Instrumentally, Decayer are deathcore, and even in an era where every band is intent on being “impossible to fit into one genre,” any argument to the contrary is fallacy. While the band do an excellent job of including more variegated elements into the soundscape—infinitely more so than their debut—they’re still a deathcore band, and a damn good one at that. Percussionist Taylor Bayless may as well be named peerless, as his work throughout songs like “Monocratic” and “Bastard” is simply dizzying, He provides a solid, punchy foundation that incorporates speed, technicality, aggression and energy in equal parts to simply dominate this listener’s head. Meanwhile, bassist Keith Huffman works with guitarists David Scordato and Devon Marr to provide groovy, grisly, furiously-fretted insanity.

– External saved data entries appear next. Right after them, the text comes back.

(* ===== verification/Forest.v ===== *)
(** * Search forests

    What the two breadth-first searches of the perimeter share: a vector of
    parents over the nodes of a graph, in which a root is its own parent, with
    a queue of the nodes whose edges are still to be followed.  The invariant
    carries the depth of every node, which makes the paths of the finished
    forest shortest ones. *)

From stdpp Require Import base tactics numbers list sets sorting relations.
From S2P Require Import Prelude.

(** ** The parent vector *)

(** [parents\[v\]] is [Some(p)]. *)
Definition parent_of (parents : list (option nat)) (v p : nat) : Prop :=
  parents !! v = Some (Some p).
Definition found (parents : list (option nat)) (v : nat) : Prop :=
  ∃ p, parent_of parents v p.

(** The nodes that are still free. *)
Fixpoint free_nodes (parents : list (option nat)) : nat :=
  match parents with
  | [] => 0
  | None :: parents => S (free_nodes parents)
  | Some _ :: parents => free_nodes parents
  end.

Lemma free_nodes_length parents : free_nodes parents ≤ length parents.
Proof. induction parents as [|[p|] parents IH]; simpl; lia. Qed.

Lemma free_nodes_insert parents v p :
  parents !! v = Some None → free_nodes parents = S (free_nodes (<[v:=Some p]> parents)).
Proof.
  revert v. induction parents as [|o parents IH]; intros [|v]; simpl; [done|done| |].
  - by intros [= ->].
  - intros Hv. rewrite (IH v Hv). by destruct o.
Qed.

Lemma free_nodes_insert_some parents v p q :
  parents !! v = Some (Some q) → free_nodes (<[v := Some p]> parents) = free_nodes parents.
Proof.
  revert v. induction parents as [|o parents IH]; intros [|v]; simpl; [done|done| |].
  - by intros [= ->].
  - intros Hv. rewrite (IH v Hv). by destruct o.
Qed.

Lemma free_nodes_replicate n : free_nodes (replicate n None) = n.
Proof. induction n; simpl; lia. Qed.

(** ** Chains of parents *)

(** The chain from a node back to its root, as a list of nodes. *)
Inductive chain (parents : list (option nat)) : nat → list nat → Prop :=
  | chain_root s : parent_of parents s s → chain parents s [s]
  | chain_step v p l : parent_of parents v p → p ≠ v → chain parents p l → chain parents v (v :: l).

(** The last node of a chain. *)
Lemma chain_last parents v l : chain parents v l → ∃ s, last l = Some s ∧ parent_of parents s s.
Proof.
  induction 1 as [s Hs|v p l Hv Hne Hc (s & Hl & Hs)]; [by exists s|].
  exists s. split; [|done]. destruct l; [done|]. by simpl in *.
Qed.

Lemma chain_head parents v l : chain parents v l → ∃ l', l = v :: l'.
Proof. destruct 1; eauto. Qed.

(** ** The search invariant *)

Section forest.
Context (edge : nat → nat → Prop) (roots : list nat).

Record forest (parents : list (option nat)) (depth : nat → nat) : Prop := {
  fo_root : ∀ s, s ∈ roots → parent_of parents s s ∧ depth s = 0;
  fo_parent : ∀ v p, parent_of parents v p →
    (v ∈ roots ∧ p = v) ∨ (¬ (v ∈ roots) ∧ edge p v ∧ found parents p ∧ depth v = S (depth p));
}.

Record searching (parents : list (option nat)) (depth : nat → nat) (queue : list nat) : Prop := {
  sg_forest : forest parents depth;
  sg_queue : ∀ v, v ∈ queue → found parents v;
  sg_sorted : StronglySorted (λ u v, depth u ≤ depth v) queue;
  sg_window : ∀ u v, u ∈ queue → v ∈ queue → depth v ≤ S (depth u);
  sg_behind : ∀ u v, found parents u → ¬ (u ∈ queue) → v ∈ queue → depth u ≤ depth v;
  sg_closed : ∀ u v, found parents u → ¬ (u ∈ queue) → edge u v →
    found parents v ∧ depth v ≤ S (depth u);
}.

(** What following the edges of a node does to the vectors. *)
Record follows (node : nat) (parents parents' : list (option nat)) (new : list nat) : Prop := {
  fl_new : ∀ v, v ∈ new → edge node v ∧ parents !! v = Some None;
  fl_lookup : ∀ v, parents' !! v = if decide (v ∈ new) then Some (Some node) else parents !! v;
  fl_count : free_nodes parents = free_nodes parents' + length new;
}.

Lemma follows_length node parents parents' new :
  follows node parents parents' new → length parents' = length parents.
Proof.
  intros [Hn Hl _]. apply Nat.le_antisymm; apply Nat.le_ngt; intros Hlt.
  - apply lookup_lt_is_Some in Hlt as [o Ho]. rewrite Hl in Ho. case_decide as Hin.
    + destruct (Hn _ Hin) as [_ E]. apply lookup_lt_Some in E. lia.
    + apply lookup_lt_Some in Ho. lia.
  - apply lookup_lt_is_Some in Hlt as [o Ho]. specialize (Hl (length parents')).
    rewrite lookup_ge_None_2 in Hl by lia. case_decide; congruence.
Qed.

Lemma follows_nil node parents : follows node parents parents [].
Proof.
  split; [by intros ? ?%elem_of_nil| |simpl; lia].
  intros v. rewrite decide_False; [done|]. apply not_elem_of_nil.
Qed.

Lemma follows_cons node parents v parents' new :
  edge node v → parents !! v = Some None →
  follows node (<[v := Some node]> parents) parents' new →
  follows node parents parents' (v :: new).
Proof.
  intros He Hv [Hn Hl Hc]. pose proof (lookup_lt_Some _ _ _ Hv) as Hlt.
  assert (∀ u, u ∈ new → u ≠ v) as Hne.
  { intros u Hu ->. destruct (Hn _ Hu) as [_ E]. by rewrite list_lookup_insert_eq in E. }
  split.
  - intros u [->|Hu]%elem_of_cons; [done|]. destruct (Hn _ Hu) as [? E]. split; [done|].
    rewrite list_lookup_insert_ne in E; [done|]. intros ->. by eapply Hne.
  - intros u. rewrite Hl. destruct (decide (u = v)) as [->|Huv].
    + rewrite (decide_False (P:=v ∈ new)) by (intros ?; by eapply Hne).
      rewrite decide_True by left. by apply list_lookup_insert_eq.
    + rewrite list_lookup_insert_ne by done.
      destruct (decide (u ∈ new)); [by rewrite decide_True by (by right)|].
      rewrite decide_False; [done|]. by rewrite elem_of_cons; intros [?|?].
  - rewrite (free_nodes_insert _ _ node Hv), Hc. simpl. lia.
Qed.

Lemma follows_found node parents parents' new v :
  follows node parents parents' new → found parents' v ↔ found parents v ∨ v ∈ new.
Proof.
  intros [Hn Hl _]. unfold found, parent_of. rewrite Hl. case_decide as Hin.
  - split; [by right|eauto].
  - naive_solver.
Qed.

Lemma follows_parent node parents parents' new v p :
  follows node parents parents' new →
  parent_of parents' v p ↔ parent_of parents v p ∨ (v ∈ new ∧ p = node).
Proof.
  intros [Hn Hl _]. unfold parent_of. rewrite Hl. case_decide as Hin.
  - destruct (Hn v Hin) as [_ E]. rewrite E. naive_solver.
  - naive_solver.
Qed.

(** The depths after following a node's edges. *)
Definition deepen (depth : nat → nat) (node : nat) (new : list nat) (v : nat) : nat :=
  if decide (v ∈ new) then S (depth node) else depth v.

Lemma deepen_old depth node new parents parents' v :
  follows node parents parents' new → found parents v → deepen depth node new v = depth v.
Proof.
  intros [Hn _ _] [p Hp]. unfold deepen. rewrite decide_False; [done|].
  intros Hin. destruct (Hn v Hin) as [_ E]. unfold parent_of in Hp. congruence.
Qed.

Lemma forest_follows node parents parents' new depth :
  forest parents depth → found parents node → follows node parents parents' new →
  forest parents' (deepen depth node new).
Proof.
  intros [Hr Hp] Hnode Hf.
  pose proof (λ v, deepen_old depth node new _ _ v Hf) as Hold. split.
  - intros s Hs. destruct (Hr s Hs) as [Hps Hd]. split; [apply (follows_parent _ _ _ _ _ _ Hf); by left|].
    rewrite Hold by (by exists s). done.
  - intros v p [Hvp|[Hv ->]]%(follows_parent _ _ _ _ _ _ Hf).
    + destruct (Hp v p Hvp) as [?|(? & ? & ? & Hd)]; [by left|right]. split_and!; [done..| |].
      * apply (follows_found _ _ _ _ _ Hf). by left.
      * rewrite !Hold; [done|done|by exists p].
    + right. split_and!.
      * intros Hs. destruct (Hr v Hs) as [E _]. destruct (fl_new _ _ _ _ Hf v Hv). unfold parent_of in E. congruence.
      * by destruct (fl_new _ _ _ _ Hf v Hv).
      * apply (follows_found _ _ _ _ _ Hf). by left.
      * rewrite (Hold node) by done. unfold deepen. by rewrite decide_True.
Qed.

(** One round of the search: a node leaves the queue, what it leads to enters. *)
Lemma searching_step parents depth node queue parents' new :
  searching parents depth (node :: queue) → follows node parents parents' new →
  (∀ v, edge node v → found parents' v) →
  searching parents' (deepen depth node new) (queue ++ new).
Proof.
  intros [Hfo Hq Hs Hw Hb Hc] Hf Hall.
  assert (found parents node) as Hnode by (apply Hq; left).
  pose proof (λ v, deepen_old depth node new _ _ v Hf) as Hold.
  assert (∀ v, v ∈ new → deepen depth node new v = S (depth node)) as Hnew.
  { intros v Hv. unfold deepen. by rewrite decide_True. }
  apply StronglySorted_inv in Hs as [Hs Hhead]. rewrite Forall_forall in Hhead.
  assert (∀ v, v ∈ queue → deepen depth node new v = depth v) as Hqueue.
  { intros v Hv. apply Hold, Hq. by right. }
  assert (∀ v, v ∈ queue → depth node ≤ depth v ∧ depth v ≤ S (depth node)) as Hnear.
  { intros v Hv. split; [by apply Hhead|]. apply Hw; [left|by right]. }
  assert (∀ u, found parents u → u ∉ queue → depth u ≤ depth node) as Hpast.
  { intros u Hu Hnq. destruct (decide (u = node)) as [->|]; [done|].
    apply Hb; [done|by rewrite elem_of_cons; intros [?|?]|left]. }
  split.
  - by apply forest_follows with parents.
  - intros v Hv. apply (follows_found _ _ _ _ _ Hf). apply elem_of_app in Hv as [Hv|Hv]; [|by right].
    left. apply Hq. by right.
  - apply StronglySorted_app. split_and!.
    + intros u v Hu Hv. rewrite (Hqueue u), Hnew by done. by apply Hnear.
    + clear -Hs Hqueue. induction Hs as [|v l Hs IH Hv]; constructor.
      * apply IH. intros u Hu. apply Hqueue. by right.
      * rewrite Forall_forall in *. intros u Hu. rewrite !Hqueue by (try left; by right). by apply Hv.
    + assert (∀ l, (∀ v, v ∈ l → v ∈ new) →
        StronglySorted (λ u v, deepen depth node new u ≤ deepen depth node new v) l) as Hl; [|by apply Hl].
      induction l as [|v l IH]; intros Hl; constructor; [set_solver|].
      apply Forall_forall. intros u Hu. rewrite !Hnew; set_solver.
  - intros u v [Hu|Hu]%elem_of_app [Hv|Hv]%elem_of_app.
    + rewrite !Hqueue by done. apply Hw; by right.
    + rewrite (Hqueue u), Hnew by done. destruct (Hnear u Hu). lia.
    + rewrite (Hqueue v), Hnew by done. destruct (Hnear v Hv). lia.
    + rewrite !Hnew by done. lia.
  - intros u v Hu Huq Hv. rewrite elem_of_app in Huq.
    apply (follows_found _ _ _ _ _ Hf) in Hu as [Hu|Hu]; [|naive_solver].
    rewrite (Hold u) by done. specialize (Hpast u Hu ltac:(naive_solver)).
    apply elem_of_app in Hv as [Hv|Hv].
    + rewrite Hqueue by done. destruct (Hnear v Hv). lia.
    + rewrite Hnew by done. lia.
  - intros u v Hu Huq He. rewrite elem_of_app in Huq.
    apply (follows_found _ _ _ _ _ Hf) in Hu as [Hu|Hu]; [|naive_solver].
    destruct (decide (u = node)) as [->|Hne].
    + pose proof (Hall v He) as Hv. split; [done|]. rewrite (Hold node) by done.
      apply (follows_found _ _ _ _ _ Hf) in Hv as [Hv|Hv]; [|by rewrite Hnew].
      rewrite Hold by done. destruct (decide (v ∈ queue)) as [Hin|Hnin]; [apply (Hnear v Hin)|].
      specialize (Hpast v Hv Hnin). lia.
    + destruct (Hc u v Hu) as [Hv Hd]; [by rewrite elem_of_cons; naive_solver|done|].
      split; [apply (follows_found _ _ _ _ _ Hf); by left|]. by rewrite !Hold.
Qed.

(** ** The finished forest *)

Lemma forest_chain parents depth v :
  forest parents depth → found parents v →
  ∃ l, chain parents v l ∧ length l = S (depth v) ∧ Forall (found parents) l ∧
    StronglySorted (λ u w, depth w < depth u) l.
Proof.
  intros [Hr Hp]. remember (depth v) as d eqn:Hd. revert v Hd.
  induction d as [|d IH]; intros v Hd [p Hv]; destruct (Hp v p Hv) as [[Hin ->]|(Hin & He & Hrp & Hdp)].
  - exists [v]. split_and!; [by constructor|done| |]; repeat constructor. by exists v.
  - lia.
  - destruct (Hr v Hin) as [_ E]. lia.
  - destruct (IH p) as (l & Hc & Hlen & Hall & Hs); [lia|done|]. exists (v :: l). split_and!.
    + apply chain_step with p; [done|intros ->; lia|done].
    + simpl. lia.
    + constructor; [by exists p|done].
    + constructor; [done|]. destruct (chain_head _ _ _ Hc) as [l' ->].
      apply StronglySorted_inv in Hs as [_ Hs]. rewrite Forall_forall in *.
      intros u [->|Hu]%elem_of_cons; [lia|]. specialize (Hs u Hu). lia.
Qed.

(** A chain never visits a node twice, so it is no longer than the vector. *)
Lemma descending_NoDup (depth : nat → nat) l : StronglySorted (λ u w, depth w < depth u) l → NoDup l.
Proof.
  induction 1 as [|u l Hs IH Hu]; constructor; [|done].
  rewrite Forall_forall in Hu. intros Hin. specialize (Hu u Hin). lia.
Qed.

Lemma forest_chain_bound parents depth v :
  forest parents depth → found parents v → depth v < length parents.
Proof.
  intros Hf Hv. destruct (forest_chain _ _ _ Hf Hv) as (l & _ & Hlen & Hall & Hs).
  apply descending_NoDup in Hs as Hnd.
  assert (l ⊆ seq 0 (length parents)) as Hsub.
  { rewrite Forall_forall in Hall. intros u Hu. destruct (Hall u Hu) as [p Hp].
    apply elem_of_seq. apply lookup_lt_Some in Hp. lia. }
  pose proof (submseteq_length _ _ (NoDup_submseteq _ _ Hnd Hsub)) as H.
  rewrite length_seq in H. lia.
Qed.

(** A node of the forest is reached from a root in as many steps as it is deep. *)
Lemma forest_steps parents depth v :
  forest parents depth → found parents v → ∃ s, s ∈ roots ∧ nsteps edge (depth v) s v.
Proof.
  intros [Hr Hp]. remember (depth v) as d eqn:Hd. revert v Hd.
  induction d as [|d IH]; intros v Hd [p Hv]; destruct (Hp v p Hv) as [[Hin ->]|(Hin & He & Hrp & Hdp)].
  - exists v. split; [done|constructor].
  - lia.
  - destruct (Hr v Hin) as [_ E]. lia.
  - destruct (IH p) as (s & Hs & Hn); [lia|done|]. exists s. split; [done|].
    by apply nsteps_r with p.
Qed.

(** A finished search is complete, and no walk is shorter than the depth. *)
Lemma searching_done parents depth n s v :
  searching parents depth [] → s ∈ roots → nsteps edge n s v → found parents v ∧ depth v ≤ n.
Proof.
  intros [[Hr _] _ _ _ _ Hc] Hs. revert v. induction n as [|n IH]; intros v.
  { inversion 1; subst. destruct (Hr v Hs) as [E Hd]. split; [by exists v|lia]. }
  intros (u & Hu & He)%nsteps_inv_r. destruct (IH u Hu) as [Hru Hd].
  destruct (Hc u v) as [Hrv Hdv]; [done|apply not_elem_of_nil|done|]. split; [done|lia].
Qed.

Lemma searching_found parents depth v :
  searching parents depth [] → found parents v ↔ ∃ s, s ∈ roots ∧ rtc edge s v.
Proof.
  intros Hs. split.
  - intros (s & Hin & Hn)%(forest_steps _ _ _ (sg_forest _ _ _ Hs)). exists s. split; [done|].
    apply rtc_nsteps. eauto.
  - intros (s & Hin & (n & Hn)%rtc_nsteps). by apply (searching_done _ _ _ _ _ Hs Hin Hn).
Qed.

(** The start of a search. *)
Lemma searching_start parents :
  (∀ v p, parent_of parents v p ↔ v ∈ roots ∧ p = v) → searching parents (λ _, 0) roots.
Proof.
  intros Hp. assert (∀ v, found parents v ↔ v ∈ roots) as Hr.
  { intros v. split; [intros [p [? _]%Hp]; done|]. intros Hv. exists v. by apply Hp. }
  split.
  - split; [|intros v p Hv; left; by apply Hp]. intros s Hs. split; [by apply Hp|done].
  - intros v Hv. by apply Hr.
  - clear. induction roots; constructor; [done|]. by apply Forall_forall.
  - lia.
  - lia.
  - by intros u v ?%Hr ?.
Qed.
End forest.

With songs like the emotionally bombarding “16 Roses” in sharp contrast with the ferocious “Bastard,” Decayer prove that, on The Agony Cycle, they can capture a multitude of sounds and styles, even within the deathcore niche. Using everything from bare-bones, ass-beater breakdowns and riffs to more intricate, razor-sharp leads and skin-slicing, pseudo-slamming elements, The Agony Cycle is an instrumental chimera that sees the musicians behind Decayer stepping their game up not just in reference to their previous release, but in reference to the bands that serve as their contemporaries, creating a mind-boggling display of deathcore mastery that isn’t afraid to spice it up with splashes of everything from beatdown hardcore to traditional, rampant metal.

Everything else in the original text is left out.